A nova constituição consagrou a desmilitarização do país a tal ponto que até hoje o Japão não tem forças armadas, mas forças de autodefesa, mesmo tendo se tornado um dos maiores aliados dos Estados Unidos e enfrente agora duas ameaças avassaladoras: a ascensão da China, com seu projeto de “engolir” o Pacífico inteiro, e a nuclearização da Coreia do Norte.
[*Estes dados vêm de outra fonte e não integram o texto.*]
Definition score_step (a : Acc) (tok : string) : Acc :=
  match LEXICON_get tok with
  | Missing => a
  | p =>
      let val := prop_score p in
      let sum' := (acc_sum a + JS.to_number val)%float in
      let count' := (acc_count a + 1)%float in
      let av := JS.Math_abs (JS.to_number val) in
      if (highestAbs a <? av)%float
      then mkAcc sum' count' (prop_emotion p) av
      else mkAcc sum' count' (dominantEmotion a) (highestAbs a)
  end.

Definition score_loop (toks : list string) : Acc :=
  fold_left score_step toks (mkAcc 0 0 None 0).

(** [dominantEmotion || 'neutral']. *)
Definition or_neutral (e : option string) : string :=
  match e with
  | Some s => if bool_decide (s = "") then "neutral" else s
  | None => "neutral"
  end.

Definition finish (a : Acc) : ScoreObj :=
  let avg :=
    if JS.truthy_num (acc_count a) then (acc_sum a / acc_count a)%float
    else 0%float in
  mkScore (Some (JS.Math_max (-1) (JS.Math_min 1 avg)))
          (Some (or_neutral (dominantEmotion a)))
          (Some (acc_count a)).

Definition scoreText (text : JS.value) : ScoreRet :=
  match text with
  | JS.Str s =>
      if JS.falsy text then RetZero
      else RetObj (finish (score_loop (tokenize (JS.toLowerCase s))))
  | _ => RetZero
  end.

(** ** Session state

    The module-level variables and DOM nodes of [src/app.js]. *)

Inductive Sender : Type := user | bot.

(** The [meta] line of a rendered message: label, score and time. The
    formatting ([toFixed], [toLocaleTimeString]) is left out. *)
Record MetaLine : Type := mkMeta {
  meta_label : string;
  meta_score : float;
  meta_ts : Z
}.

Record UiMessage : Type := mkUi {
  ui_text : string;
  ui_sender : Sender;
  ui_meta : option MetaLine
}.

Record TranscriptEntry : Type := mkEntry {
  entry_sender : Sender;
  entry_text : string;
  entry_ts : Z;
  entry_score : option float;
  entry_emotion : option string;
  entry_lexCount : option float
}.

(** [{ t: timestamp, ...scoreObj }]. *)
Record TimelineEvent : Type := mkEvent {
  ev_t : Z;
  ev_obj : ScoreObj
}.

Record Session : Type := mkSession {
  transcript : list TranscriptEntry;
  emotionTimeline : list TimelineEvent;
  chart_labels : list Z;
  chart_data : list (option float);
  messagesEl : list UiMessage;
  crisisOverlay_hidden : bool;
  typingIndicator_hidden : bool;
  inputEl_value : string;
  useServer_checked : bool;
  clock_reads : nat
}.

Definition with_transcript (x : list TranscriptEntry) (s : Session) : Session :=
  mkSession x (emotionTimeline s) (chart_labels s) (chart_data s)
    (messagesEl s) (crisisOverlay_hidden s) (typingIndicator_hidden s)
    (inputEl_value s) (useServer_checked s) (clock_reads s).

Definition with_timeline (x : list TimelineEvent) (s : Session) : Session :=
  mkSession (transcript s) x (chart_labels s) (chart_data s)
    (messagesEl s) (crisisOverlay_hidden s) (typingIndicator_hidden s)
    (inputEl_value s) (useServer_checked s) (clock_reads s).

Definition with_chart (l : list Z) (d : list (option float)) (s : Session)
  : Session :=
  mkSession (transcript s) (emotionTimeline s) l d
    (messagesEl s) (crisisOverlay_hidden s) (typingIndicator_hidden s)
    (inputEl_value s) (useServer_checked s) (clock_reads s).

Definition with_messages (x : list UiMessage) (s : Session) : Session :=
  mkSession (transcript s) (emotionTimeline s) (chart_labels s) (chart_data s)
    x (crisisOverlay_hidden s) (typingIndicator_hidden s)
    (inputEl_value s) (useServer_checked s) (clock_reads s).

Definition with_overlay_hidden (x : bool) (s : Session) : Session :=
  mkSession (transcript s) (emotionTimeline s) (chart_labels s) (chart_data s)
    (messagesEl s) x (typingIndicator_hidden s)
    (inputEl_value s) (useServer_checked s) (clock_reads s).

Definition with_typing_hidden (x : bool) (s : Session) : Session :=
  mkSession (transcript s) (emotionTimeline s) (chart_labels s) (chart_data s)
    (messagesEl s) (crisisOverlay_hidden s) x
    (inputEl_value s) (useServer_checked s) (clock_reads s).

Definition with_input (x : string) (s : Session) : Session :=
  mkSession (transcript s) (emotionTimeline s) (chart_labels s) (chart_data s)
    (messagesEl s) (crisisOverlay_hidden s) (typingIndicator_hidden s)
    x (useServer_checked s) (clock_reads s).

Definition with_reads (x : nat) (s : Session) : Session :=
  mkSession (transcript s) (emotionTimeline s) (chart_labels s) (chart_data s)
    (messagesEl s) (crisisOverlay_hidden s) (typingIndicator_hidden s)
    (inputEl_value s) (useServer_checked s) x.

(** The state monad of the client. *)
Definition M (A : Type) : Type := Session -> A * Session.

#[global] Instance M_ret : MRet M := fun A x s => (x, s).
#[global] Instance M_bind : MBind M :=
  fun A B f m s => let '(a, s') := m s in f a s'.

Definition gets {A} (f : Session -> A) : M A := fun s => (f s, s).
Definition modify (f : Session -> Session) : M unit := fun s => (tt, f s).
Definition exec {A} (m : M A) (s : Session) : Session := snd (m s).
Definition eval {A} (m : M A) (s : Session) : A := fst (m s).

(** ** The client ([src/app.js]) *)

Section Client.

(** The wall clock: [clock n] is what the [n]-th call of [Date.now()]
    returns. *)
Variable clock : nat -> Z.

Definition Date_now : M Z :=
  fun s => (clock (clock_reads s), with_reads (S (clock_reads s)) s).

(** The [meta] argument of [addMessageToUI]. *)
Record Meta : Type := mkMetaArg {
  arg_ts : Z;
  arg_score : option float;
  arg_emotion : option string
}.

(** [meta.emotion || 'sentiment']. *)
Definition or_sentiment (e : option string) : string :=
  match e with
  | Some l => if bool_decide (l = "") then "sentiment" else l
  | None => "sentiment"
  end.

(** Lines 111-128. *)
Definition addMessageToUI (text : string) (sender : Sender) (meta : Meta)
  : M unit :=
  let line :=
    match arg_score meta with
    | Some sc => Some (mkMeta (or_sentiment (arg_emotion meta)) sc (arg_ts meta))
    | None => None
    end in
  modify (fun s => with_messages (messagesEl s ++ [mkUi text sender line]) s).

(** [if (emotionTimeline.length > 80) emotionTimeline.shift()]. *)
Definition shift_over_80 (tl : list TimelineEvent) : list TimelineEvent :=
  if decide (80 < length tl) then tail tl else tl.

(** Lines 167-176: [push], the [shift], then the chart is redrawn from the
    timeline. *)
Definition pushToTimeline (scoreObj : ScoreObj) : M unit :=
  timestamp ← Date_now;
  modify (fun s => with_timeline (emotionTimeline s ++ [mkEvent timestamp scoreObj]) s);;
  modify (fun s => with_timeline (shift_over_80 (emotionTimeline s)) s);;
  modify (fun s =>
    with_chart (ev_t <$> emotionTimeline s)
               ((fun e => score (ev_obj e)) <$> emotionTimeline s) s).

Definition CRISIS_MESSAGE : string :=
  "I hear you. I'm worried about your safety. Please consider contacting emergency services or a crisis line now.".

(** Lines 209-212. *)
Definition escalateToCrisis : M unit :=
  modify (with_overlay_hidden false);;
  ts ← Date_now;
  addMessageToUI CRISIS_MESSAGE bot (mkMetaArg ts (Some (-1)%float) (Some "crisis")).

Definition HIGH_CONCERN : string :=
  "I'm sorry you're going through such a hard time. Would you like a grounding or breathing exercise now?".
Definition MODERATE_CONCERN : string :=
  "I hear that this is difficult. Tell me more about what's been on your mind.".
Definition POSITIVE : string :=
  "It's great to hear some positivity. What do you think helped you feel this way?".
Definition GENERIC_0 : string := "Tell me more — I'm listening.".
Definition GENERIC_1 : string :=
  "That sounds important. How long have you been feeling that way?".
Definition GENERIC_2 : string :=
  "Thanks for sharing that with me. What would be helpful right now?".

(** The dash of [GENERIC_0] is U+2014; it is written here as its three
    UTF-8 bytes, which like it are neither [\s] nor [\w]. *)
Definition generics : list string := [GENERIC_0; GENERIC_1; GENERIC_2].

(** [generics[Math.floor(random * generics.length)]]. *)
Definition pick_generic (random : float) : option string :=
  JS.at_floor3 GENERIC_0 GENERIC_1 GENERIC_2 (random * 3)%float.

(** Lines 182-204. [random] is what [Math.random()] returns if it is
    called; [None] is [null] (or the [undefined] of an index out of range). *)
Definition localReply (userText : string) (scoreObj : ScoreObj) (random : float)
  : M (option string) :=
  if detectCrisis (JS.Str userText) then
    escalateToCrisis;; mret None
  else
    let s := JS.to_number (score scoreObj) in
    if (s <=? -0.6)%float then mret (Some HIGH_CONCERN)
    else if (s <? -0.2)%float then mret (Some MODERATE_CONCERN)
    else if (0.4 <? s)%float then mret (Some POSITIVE)
    else mret (pick_generic random).

(** Lines 222-225. Every call of the program passes [scoreObj]. *)
Definition pushToTranscript (sender : Sender) (text : string) (scoreObj : ScoreObj)
  : M unit :=
  ts ← Date_now;
  modify (fun s =>
    with_transcript
      (transcript s ++
       [mkEntry sender text ts (score scoreObj) (emotion scoreObj) (count scoreObj)]) s).

(** *** The submit handler (lines 235-307) *)

(** [data.safety]. *)
Record Safety : Type := mkSafety { crisis : bool; moderated : bool }.

(** What the handler reads of a parsed body on which the [try] block runs
    to its end. [reply] is [data.reply] when that is a string, and [None]
    when it is absent or another falsy value ([null], [false], [0]);
    [safety] is [data.safety] when that is an object, its [crisis] the
    truth value of [data.safety.crisis], and [None] otherwise. A body that
    is a number, a string, a boolean or an array has neither property. *)
Record ServerData : Type := mkData {
  reply : option string;
  safety : option Safety
}.

(** The value [resp.json()] resolves with, by what lines 273-274 do with
    it: on [null] the read of [data.reply] throws; on a [reply] that is
    truthy and not a string (a number, [true], an array, an object),
    [scoreText(reply)] throws at [text.toLowerCase()]; any other body is
    read as a [ServerData]. *)
Inductive Body : Type :=
  | BodyNull
  | BodyData (data : ServerData)
  | BodyOddReply.

(** What the [try] block observes of the call: [fetch] rejects, or it
    resolves with [resp.ok] and a body; [None] is a body on which
    [resp.json()] rejects. *)
Inductive FetchOutcome : Type :=
  | FetchRejected
  | FetchResponse (ok : bool) (body : option Body).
Não é apenas uma diferença semântica. Um dos objetivos de Shinzo Abe quando foi primeiro-ministro era justamente mexer nos artigos constitucionais referentes ao pacifismo institucional, superado pelas novas realidades geopolíticas. Não conseguiu. A ala “militarista”, que utiliza como um de seus instrumentos a religião shintoísta e seu culto aos ancestrais – daí a importância redobrada do templo de Yasukani – vive em tensão permanente com os “pacifistas”.
Shinzo Abe foi um razoável primeiro-ministro para o Japão, um país sem recursos naturais que tem um PIB de 5 bilhões de dólares – a terceira maior economia do mundo, um lugar que ocupa quase silenciosamente, sem um peso político compatível com a posição material. Combateu a “doença japonesa”, o crescimento anêmico ou estagnado, e originou até um neologismo, a “abeconomia”, uma política combinando estímulos fiscais, reformas estruturais e uma certa liberalidade fiscal (nada, nem de longe parecido, com as farras tropicais).
Todo assassinato político tem um aspecto especialmente chocante pelo trauma que representa para a psique nacional – e mais ainda num país como o Japão, onde reinam a veneração pela autoridade e a posição hierárquica dos superiores.
Matar um “senpai” como um ex-primeiro-ministro é atentar contra a base de um sistema de valores construído ao longo de milênios de uma história complexa na qual o período militarista da primeira metade do século XX foi um capítulo especialmente brutal que ainda está sendo assimilado.